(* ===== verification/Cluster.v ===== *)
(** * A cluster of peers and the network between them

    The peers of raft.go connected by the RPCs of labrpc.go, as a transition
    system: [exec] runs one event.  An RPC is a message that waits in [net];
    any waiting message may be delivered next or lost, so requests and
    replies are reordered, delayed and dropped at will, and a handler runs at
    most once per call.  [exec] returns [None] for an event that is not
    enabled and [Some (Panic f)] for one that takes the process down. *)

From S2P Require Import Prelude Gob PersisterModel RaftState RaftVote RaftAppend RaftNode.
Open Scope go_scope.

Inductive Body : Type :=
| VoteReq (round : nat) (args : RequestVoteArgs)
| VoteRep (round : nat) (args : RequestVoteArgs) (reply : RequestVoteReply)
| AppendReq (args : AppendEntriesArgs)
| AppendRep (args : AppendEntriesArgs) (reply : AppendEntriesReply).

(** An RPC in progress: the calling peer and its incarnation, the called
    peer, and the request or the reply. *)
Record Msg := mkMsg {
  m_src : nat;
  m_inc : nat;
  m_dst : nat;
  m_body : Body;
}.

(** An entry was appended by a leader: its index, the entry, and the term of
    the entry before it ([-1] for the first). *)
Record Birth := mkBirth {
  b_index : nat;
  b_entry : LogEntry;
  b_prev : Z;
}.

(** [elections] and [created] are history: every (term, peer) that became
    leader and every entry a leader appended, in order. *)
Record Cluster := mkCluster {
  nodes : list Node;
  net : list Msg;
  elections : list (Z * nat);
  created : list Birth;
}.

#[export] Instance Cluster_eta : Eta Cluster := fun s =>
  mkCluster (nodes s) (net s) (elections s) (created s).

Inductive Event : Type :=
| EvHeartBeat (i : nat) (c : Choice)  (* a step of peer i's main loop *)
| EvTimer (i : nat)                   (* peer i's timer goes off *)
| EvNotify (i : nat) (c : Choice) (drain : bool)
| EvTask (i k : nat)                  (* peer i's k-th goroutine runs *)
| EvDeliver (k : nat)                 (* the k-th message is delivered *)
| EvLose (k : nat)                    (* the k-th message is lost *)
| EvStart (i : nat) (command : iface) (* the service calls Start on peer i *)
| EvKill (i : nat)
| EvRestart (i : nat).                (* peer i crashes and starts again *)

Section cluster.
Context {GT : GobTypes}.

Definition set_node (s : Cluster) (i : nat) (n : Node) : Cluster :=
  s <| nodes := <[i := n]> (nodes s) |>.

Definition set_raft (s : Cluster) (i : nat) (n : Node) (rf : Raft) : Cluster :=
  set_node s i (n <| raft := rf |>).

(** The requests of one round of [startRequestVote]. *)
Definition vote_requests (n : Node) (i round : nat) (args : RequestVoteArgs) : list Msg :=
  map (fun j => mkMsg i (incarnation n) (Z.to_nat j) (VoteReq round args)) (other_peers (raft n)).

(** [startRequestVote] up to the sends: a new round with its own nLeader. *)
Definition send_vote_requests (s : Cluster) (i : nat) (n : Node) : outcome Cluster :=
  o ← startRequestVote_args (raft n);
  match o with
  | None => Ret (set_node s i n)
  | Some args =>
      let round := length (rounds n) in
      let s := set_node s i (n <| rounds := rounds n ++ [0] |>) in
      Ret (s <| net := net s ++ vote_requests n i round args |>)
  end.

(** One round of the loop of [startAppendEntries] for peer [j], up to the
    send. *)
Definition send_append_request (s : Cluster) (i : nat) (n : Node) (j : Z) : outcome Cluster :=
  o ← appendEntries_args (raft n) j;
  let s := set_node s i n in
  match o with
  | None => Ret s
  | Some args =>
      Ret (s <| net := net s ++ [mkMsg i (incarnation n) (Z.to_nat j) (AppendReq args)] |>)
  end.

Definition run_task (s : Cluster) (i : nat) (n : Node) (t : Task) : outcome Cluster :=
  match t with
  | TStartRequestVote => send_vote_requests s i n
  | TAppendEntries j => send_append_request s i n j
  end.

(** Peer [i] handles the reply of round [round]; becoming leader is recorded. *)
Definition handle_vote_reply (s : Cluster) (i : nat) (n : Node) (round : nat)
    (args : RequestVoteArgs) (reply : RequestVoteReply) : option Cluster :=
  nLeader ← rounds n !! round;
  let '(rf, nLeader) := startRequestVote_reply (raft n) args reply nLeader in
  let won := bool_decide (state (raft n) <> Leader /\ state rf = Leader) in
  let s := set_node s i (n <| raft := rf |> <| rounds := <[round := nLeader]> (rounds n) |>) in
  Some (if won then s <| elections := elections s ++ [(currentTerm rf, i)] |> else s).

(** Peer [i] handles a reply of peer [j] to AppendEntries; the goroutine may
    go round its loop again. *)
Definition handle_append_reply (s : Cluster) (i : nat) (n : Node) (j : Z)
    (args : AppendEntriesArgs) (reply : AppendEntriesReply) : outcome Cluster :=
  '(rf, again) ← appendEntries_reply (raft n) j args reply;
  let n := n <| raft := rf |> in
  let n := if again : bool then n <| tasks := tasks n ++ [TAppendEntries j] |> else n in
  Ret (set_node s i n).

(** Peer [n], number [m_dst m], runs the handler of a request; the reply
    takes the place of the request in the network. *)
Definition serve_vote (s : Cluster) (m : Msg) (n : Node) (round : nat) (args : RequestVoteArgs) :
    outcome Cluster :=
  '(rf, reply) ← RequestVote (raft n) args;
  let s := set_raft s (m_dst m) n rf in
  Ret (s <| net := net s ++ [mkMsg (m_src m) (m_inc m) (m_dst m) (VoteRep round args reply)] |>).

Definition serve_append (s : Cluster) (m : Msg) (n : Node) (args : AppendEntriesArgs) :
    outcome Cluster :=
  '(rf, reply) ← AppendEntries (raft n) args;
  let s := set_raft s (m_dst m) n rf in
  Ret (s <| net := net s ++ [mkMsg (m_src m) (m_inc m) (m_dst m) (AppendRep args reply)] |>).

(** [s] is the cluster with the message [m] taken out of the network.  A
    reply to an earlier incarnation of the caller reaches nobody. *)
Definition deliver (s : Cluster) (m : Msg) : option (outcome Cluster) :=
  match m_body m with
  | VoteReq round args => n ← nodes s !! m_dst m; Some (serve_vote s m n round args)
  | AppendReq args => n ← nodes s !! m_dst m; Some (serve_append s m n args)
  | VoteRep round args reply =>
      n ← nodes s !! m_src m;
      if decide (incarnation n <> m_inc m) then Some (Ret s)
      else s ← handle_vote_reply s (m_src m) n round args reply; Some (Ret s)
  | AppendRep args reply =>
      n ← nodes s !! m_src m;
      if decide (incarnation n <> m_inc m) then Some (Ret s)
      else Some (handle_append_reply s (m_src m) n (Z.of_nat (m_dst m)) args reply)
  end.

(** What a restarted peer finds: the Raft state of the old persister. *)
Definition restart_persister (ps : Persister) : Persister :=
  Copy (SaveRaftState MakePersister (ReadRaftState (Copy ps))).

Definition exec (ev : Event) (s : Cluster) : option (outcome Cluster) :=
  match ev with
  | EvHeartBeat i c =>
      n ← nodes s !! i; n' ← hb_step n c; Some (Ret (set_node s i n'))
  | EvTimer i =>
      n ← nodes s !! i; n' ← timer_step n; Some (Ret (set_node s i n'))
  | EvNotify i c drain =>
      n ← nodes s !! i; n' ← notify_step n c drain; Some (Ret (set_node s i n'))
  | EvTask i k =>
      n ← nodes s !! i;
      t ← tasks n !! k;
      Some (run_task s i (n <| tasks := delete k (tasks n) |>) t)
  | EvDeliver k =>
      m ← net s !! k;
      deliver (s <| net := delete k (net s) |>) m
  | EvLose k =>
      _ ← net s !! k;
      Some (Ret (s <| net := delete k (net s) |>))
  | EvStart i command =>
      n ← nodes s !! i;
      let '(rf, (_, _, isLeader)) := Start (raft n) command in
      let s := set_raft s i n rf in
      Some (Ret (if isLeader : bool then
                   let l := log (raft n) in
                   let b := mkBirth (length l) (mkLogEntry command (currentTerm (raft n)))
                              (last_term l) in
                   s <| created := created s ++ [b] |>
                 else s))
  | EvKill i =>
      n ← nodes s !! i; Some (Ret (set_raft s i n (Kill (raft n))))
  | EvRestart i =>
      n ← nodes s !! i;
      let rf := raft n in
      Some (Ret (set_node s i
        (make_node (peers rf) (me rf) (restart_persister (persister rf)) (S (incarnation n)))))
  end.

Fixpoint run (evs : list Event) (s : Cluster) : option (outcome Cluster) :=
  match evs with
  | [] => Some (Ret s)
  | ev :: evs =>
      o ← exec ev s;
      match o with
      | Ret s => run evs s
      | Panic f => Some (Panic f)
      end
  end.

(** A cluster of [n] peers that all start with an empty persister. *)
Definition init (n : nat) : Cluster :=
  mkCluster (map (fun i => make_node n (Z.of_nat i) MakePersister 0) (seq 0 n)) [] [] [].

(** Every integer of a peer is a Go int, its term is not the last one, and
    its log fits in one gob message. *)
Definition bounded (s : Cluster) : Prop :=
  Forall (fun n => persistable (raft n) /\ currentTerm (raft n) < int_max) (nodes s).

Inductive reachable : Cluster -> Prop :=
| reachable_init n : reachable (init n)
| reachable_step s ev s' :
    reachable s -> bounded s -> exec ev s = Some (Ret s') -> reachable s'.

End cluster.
# # # #
For the lines above, output exactly those from the line containing "[] => Some (Ret s)" through the line containing "Definition bounded (s", and skip the others.

__SOLUTION FOR THIS EXERCISE__.
  | [] => Some (Ret s)
  | ev :: evs =>
      o ← exec ev s;
      match o with
      | Ret s => run evs s
      | Panic f => Some (Panic f)
      end
  end.

(** A cluster of [n] peers that all start with an empty persister. *)
Definition init (n : nat) : Cluster :=
  mkCluster (map (fun i => make_node n (Z.of_nat i) MakePersister 0) (seq 0 n)) [] [] [].

(** Every integer of a peer is a Go int, its term is not the last one, and
    its log fits in one gob message. *)
Definition bounded (s : Cluster) : Prop :=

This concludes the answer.